When the line containing "apply (zero_count_is_an_omitted_count (rt" appears in the entries below, begin printing there and stop after the line containing "(inl quote), db1)"; print each of those lines exactly and no other line.
[Opening Record set section]
Lemma recorded_payment_is_for_the_quoted_price_witness :
  exists payment quote,
    DB.getPayment "pay_P" (Handlers.db Sample.settled) = Some payment
    /\ DB.getQuote "q_A" (Handlers.db Sample.world0) = Some quote
    /\ DB.p_paid_sats payment = DB.q_price_sats quote.
Proof.
  edestruct (recorded_payment_is_for_the_quoted_price (rt := Sample.runtime)
               Sample.config 2000 1500 2100 "P" "J"
               (Sample.settle_request (Some "k1")) Sample.world0)
    as (quote & Hquote & Hpaid & _); [vm_compute; reflexivity ..|].
  do 2 eexists. split; [|split; [exact Hquote | exact Hpaid]].
  vm_compute; reflexivity.
Defined.

(** [GET /v1/quote?endpoint=summarize&tokens=0] *)
Lemma zero_count_is_an_omitted_count_witness :
  Handlers.get_quote (H := decimal_runtime) Sample.aspClient 1000 "Z" "nonceZ"
    (<[ "tokens" := "0" ]> {[ "endpoint" := "summarize" ]}) DB.empty
  = Handlers.get_quote (H := decimal_runtime) Sample.aspClient 1000 "Z" "nonceZ"
      (delete "tokens" {[ "endpoint" := "summarize" ]}) DB.empty.
Proof.
  apply (zero_count_is_an_omitted_count (rt := decimal_runtime)
           Sample.aspClient 1000 "Z" "nonceZ" {[ "endpoint" := "summarize" ]} DB.empty
           "tokens" "0" 0%Q);
    [left; reflexivity | vm_compute; reflexivity | reflexivity].
Defined.

(** [GET /v1/quote?endpoint=compute] *)
Lemma query_without_counts_is_priced_by_default_witness :
  exists quote db1,
    Handlers.get_quote Sample.aspClient 1000 "B" "nonceB"
      {[ "endpoint" := "compute" ]} (Handlers.db Sample.world0)
    = (Returns (inl quote), db1)
    /\ QuotesService.r_units quote = {[ "tokens" := 1000%Q ]}
    /\ QuotesService.r_price_sats quote = 10%Q.
Proof.
  edestruct (query_without_counts_is_priced_by_default (rt := Sample.runtime)
               Sample.aspClient 1000 "B" "nonceB" {[ "endpoint" := "compute" ]}
               (Handlers.db Sample.world0) "compute")
    as (quote & db1 & Hrun & _ & Hunits & Hprice);
    [ vm_compute; reflexivity
    | discriminate
    | vm_compute; reflexivity
    | intros k Hk; cbn in Hk;
      destruct Hk as [<-|[<-|[<-|[<-|[<-|[]]]]]]; vm_compute; reflexivity
    | vm_compute; reflexivity
    | vm_compute; reflexivity
    | vm_compute; reflexivity
    | ].
  exists quote, db1. split; [exact Hrun|]. split; [exact Hunits | exact Hprice].
Defined.

Lemma price_sign_follows_the_count_witness :
  (0 < Pricing.compute {[ "seconds" := 2%Q ]})%Q
  /\ (Pricing.compute {[ "seconds" := (-5)%Q ]} <= 0)%Q
  /\ Pricing.summarize (<[ "tokens" := IEEE.pow2 (-1074) ]> ∅) = 0%Q.
Proof.
  split; [|split].
  - pose proof (price_sign_follows_the_count "compute" Pricing.compute
                  {[ "seconds" := 2%Q ]} eq_refl) as Hsign.
    cbv zeta in Hsign. destruct Hsign as (_ & _ & Hwhole & _).
    apply (Hwhole 2%Q); vm_compute; first [reflexivity | discriminate].
  - pose proof (price_sign_follows_the_count "compute" Pricing.compute
                  {[ "seconds" := (-5)%Q ]} eq_refl) as Hsign.
    cbv zeta in Hsign. destruct Hsign as (_ & _ & _ & Hnegative & _).
    apply (Hnegative (-5)%Q); vm_compute; reflexivity.
  - pose proof (price_sign_follows_the_count "summarize" Pricing.summarize
                  ∅ eq_refl) as Hsign.
    cbv zeta in Hsign. destruct Hsign as (_ & _ & _ & _ & Hfree).
    apply Hfree. left; reflexivity.
Defined.

(** A caller that found the sample job queued at [2050] gets its result at
    [2100], after the execution. *)
Lemma awaited_result_is_the_executed_result_witness :
  exists result awaited,
    fst (JobsService.executeJob 2000 "job_S" Sample.store_with_job) = Returns result
    /\ JobsService.awaitJobResult "job_S" 30000 2000
         [ (2050, Sample.store_with_job);
           (2100, snd (JobsService.executeJob 2000 "job_S" Sample.store_with_job)) ]
       = Some (inr awaited)
    /\ JobsService.status awaited = JobsService.status result.
Proof.
  edestruct (awaited_result_is_the_executed_result (rt := Sample.runtime)
               2000 "job_S" Sample.store_with_job Sample.square_of_nothing
               30000 2000 2100 [ (2050, Sample.store_with_job) ] [])
    as (result & db1 & awaited & Hrun & Hawait & Hstatus & _);
    [ vm_compute; reflexivity
    | vm_compute; reflexivity
    | constructor; [|constructor]; split; [cbn; lia|];
      exists Sample.square_of_nothing; split; [vm_compute; reflexivity | left; reflexivity]
    | lia
    | ].
  exists result, awaited. rewrite Hrun. cbn [fst snd app] in *.
  split; [reflexivity|]. split; [exact Hawait | exact Hstatus].
Defined.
[Closing Record set section]
Solution to the exercise -
  apply (zero_count_is_an_omitted_count (rt := decimal_runtime)
           Sample.aspClient 1000 "Z" "nonceZ" {[ "endpoint" := "summarize" ]} DB.empty
           "tokens" "0" 0%Q);
    [left; reflexivity | vm_compute; reflexivity | reflexivity].
Defined.

(** [GET /v1/quote?endpoint=compute] *)
Lemma query_without_counts_is_priced_by_default_witness :
  exists quote db1,
    Handlers.get_quote Sample.aspClient 1000 "B" "nonceB"
      {[ "endpoint" := "compute" ]} (Handlers.db Sample.world0)
    = (Returns (inl quote), db1)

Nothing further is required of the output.